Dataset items
○ ○ ○
(* ===== verification/DecoderSpec.v ===== *)
(** * DecoderSpec: the decoder reads the grammar

    On the bytes [Grammar.write] gives a value, the stateful deserializer of
    [Decoder] returns what [Grammar.visible] says a reader sees of it, leaves what
    follows unread and its stacks as they were. *)

From S2P Require Export EncoderSpec.
Import Model Serde Varint Grammar Decoder Deserializer.

(** ** Varints, tags and batches *)

Lemma decode_unsigned n rest :
  in_u32 n = true -> decode_loop 32 0 0 (UnsignedVarInt_encode n ++ rest) = Ok (n, rest).
Proof.
  intros H%u_range_spec. unfold UnsignedVarInt_encode.
  rewrite (decode_encode_loop 32 32 n 0 0 rest) by (change (2 ^ Z.of_nat 32) with (2 ^ 32); lia).
  do 2 f_equal. lia.
Qed.

Lemma varint_encoded n rest :
  in_u32 n = true -> varint (UnsignedVarInt_encode n ++ rest) = Ok (n, rest).
Proof. intros H. unfold varint. by rewrite decode_unsigned. Qed.

Lemma uvi_encoded n rest :
  in_u32 n = true -> UnsignedVarInt_deserialize (UnsignedVarInt_encode n ++ rest) = Ok (n, rest).
Proof. intros H. unfold UnsignedVarInt_deserialize. by rewrite decode_unsigned. Qed.

Lemma uvi_try_from n bs :
  UnsignedVarInt_try_from n = Ok bs -> in_u32 n = true /\ bs = UnsignedVarInt_encode n.
Proof. unfold UnsignedVarInt_try_from. destruct (in_u32 n); [|done]. by intros [= <-]. Qed.

Lemma tag_field_roundtrip f bs rest :
  TagField_serialize f = Ok bs -> tag_typed f = true -> tag_sendable f = true ->
  TagField_deserialize (bs ++ rest) = Ok (f, rest).
Proof.
  unfold TagField_serialize. intros (n & [Hn ->]%uvi_try_from & H)%rbind_Ok Ht Hs.
  injection H as <-. unfold TagField_deserialize. rewrite <- !app_assoc.
  erewrite bind_Ok by (by apply uvi_encoded). erewrite bind_Ok by (by apply uvi_encoded).
  unfold tag_sendable in Hs. apply Z.leb_le in Hs.
  rewrite (proj2 (Z.ltb_ge _ _) Hs). rewrite bind_take_n by lia. by destruct f.
Qed.

Lemma tags_roundtrip l bs rest :
  tags_serialize l = Ok bs -> forallb tag_typed l = true -> forallb tag_sendable l = true ->
  read_n (length l) TagField_deserialize (bs ++ rest) = Ok (l, rest).
Proof.
  revert bs. induction l as [|f l IH]; intros bs.
  { by intros [= <-]. }
  cbn [tags_serialize forallb]. intros (b1 & H1 & (b2 & H2 & H)%rbind_Ok)%rbind_Ok.
  injection H as <-. rewrite !andb_true_iff. intros [Ht Hts] [Hs Hss].
  cbn [length read_n]. rewrite <- app_assoc.
  erewrite bind_Ok by (by apply tag_field_roundtrip). by erewrite bind_Ok by (by apply IH).
Qed.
○ ○ ○
» **YOUR INSTRUCTIONS**: Retype the first line of the entries and every line after it, please, through the line that contains "injection H as <-. rewrite". Add nothing.

» **TASK SOLUTION**:
(* ===== verification/DecoderSpec.v ===== *)
(** * DecoderSpec: the decoder reads the grammar

    On the bytes [Grammar.write] gives a value, the stateful deserializer of
    [Decoder] returns what [Grammar.visible] says a reader sees of it, leaves what
    follows unread and its stacks as they were. *)

From S2P Require Export EncoderSpec.
Import Model Serde Varint Grammar Decoder Deserializer.

(** ** Varints, tags and batches *)

Lemma decode_unsigned n rest :
  in_u32 n = true -> decode_loop 32 0 0 (UnsignedVarInt_encode n ++ rest) = Ok (n, rest).
Proof.
  intros H%u_range_spec. unfold UnsignedVarInt_encode.
  rewrite (decode_encode_loop 32 32 n 0 0 rest) by (change (2 ^ Z.of_nat 32) with (2 ^ 32); lia).
  do 2 f_equal. lia.
Qed.

Lemma varint_encoded n rest :
  in_u32 n = true -> varint (UnsignedVarInt_encode n ++ rest) = Ok (n, rest).
Proof. intros H. unfold varint. by rewrite decode_unsigned. Qed.

Lemma uvi_encoded n rest :
  in_u32 n = true -> UnsignedVarInt_deserialize (UnsignedVarInt_encode n ++ rest) = Ok (n, rest).
Proof. intros H. unfold UnsignedVarInt_deserialize. by rewrite decode_unsigned. Qed.

Lemma uvi_try_from n bs :
  UnsignedVarInt_try_from n = Ok bs -> in_u32 n = true /\ bs = UnsignedVarInt_encode n.
Proof. unfold UnsignedVarInt_try_from. destruct (in_u32 n); [|done]. by intros [= <-]. Qed.

Lemma tag_field_roundtrip f bs rest :
  TagField_serialize f = Ok bs -> tag_typed f = true -> tag_sendable f = true ->
  TagField_deserialize (bs ++ rest) = Ok (f, rest).
Proof.
  unfold TagField_serialize. intros (n & [Hn ->]%uvi_try_from & H)%rbind_Ok Ht Hs.
  injection H as <-. unfold TagField_deserialize. rewrite <- !app_assoc.
  erewrite bind_Ok by (by apply uvi_encoded). erewrite bind_Ok by (by apply uvi_encoded).
  unfold tag_sendable in Hs. apply Z.leb_le in Hs.
  rewrite (proj2 (Z.ltb_ge _ _) Hs). rewrite bind_take_n by lia. by destruct f.
Qed.

Lemma tags_roundtrip l bs rest :
  tags_serialize l = Ok bs -> forallb tag_typed l = true -> forallb tag_sendable l = true ->
  read_n (length l) TagField_deserialize (bs ++ rest) = Ok (l, rest).
Proof.
  revert bs. induction l as [|f l IH]; intros bs.
  { by intros [= <-]. }
  cbn [tags_serialize forallb]. intros (b1 & H1 & (b2 & H2 & H)%rbind_Ok)%rbind_Ok.
  injection H as <-. rewrite !andb_true_iff. intros [Ht Hts] [Hs Hss].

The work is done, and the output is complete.